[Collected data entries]
☆ ☆ ☆ ☆
(* ===== verification/_CoqProject ===== *)
-Q . S2P
Prelude.v
Base64.v
Sha1.v
Utf8.v
Ws.v
WsRx.v
WsRxFacts.v
WsRxInv.v
WsRxBulk.v
WsRxProps.v
WsRxSafety.v
WsTx.v
WsTxFacts.v
WsTxProps.v
WsTxHttp.v
Close.v
CloseProps.v
CloseTree.v
Service.v
ServiceProps.v
WsClient.v
WsClientFacts.v
WsClientProps.v
Lextable.v
HttpHdr.v
HttpHdrFacts.v
HttpHdrInv.v
HttpUri.v
HttpHdrProps.v
HttpReq.v
Ranges.v
RangesProps.v
HeaderPool.v
HeaderPoolFacts.v
HeaderPoolProps.v
Region.v
Handshake.v
HandshakeFacts.v
HandshakeProps.v
HttpOut.v
HttpOutProps.v
PollFds.v
PollLists.v
PollTable.v
PollProps.v
Pending.v
Subprotocol.v
Escape.v
UriParts.v
Json.v
JsonReader.v
JsonFacts.v
JsonProps.v
EscapeProps.v
Session.v
Commands.v
SessionFacts.v
SessionProps.v
AppFacts.v
CommandFacts.v
AppProps.v
AppSafety.v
☆ ☆ ☆ ☆
> WHAT TO WORK ON
Scan the records above for the lines holding "HttpHdrFacts.v" and "PollProps.v". Transcribe those two and every line between them word for word, and no others.

> WRITTEN ANSWER
HttpHdrFacts.v
HttpHdrInv.v
HttpUri.v
HttpHdrProps.v
HttpReq.v
Ranges.v
RangesProps.v
HeaderPool.v
HeaderPoolFacts.v
HeaderPoolProps.v
Region.v
Handshake.v
HandshakeFacts.v
HandshakeProps.v
HttpOut.v
HttpOutProps.v
PollFds.v
PollLists.v
PollTable.v
PollProps.v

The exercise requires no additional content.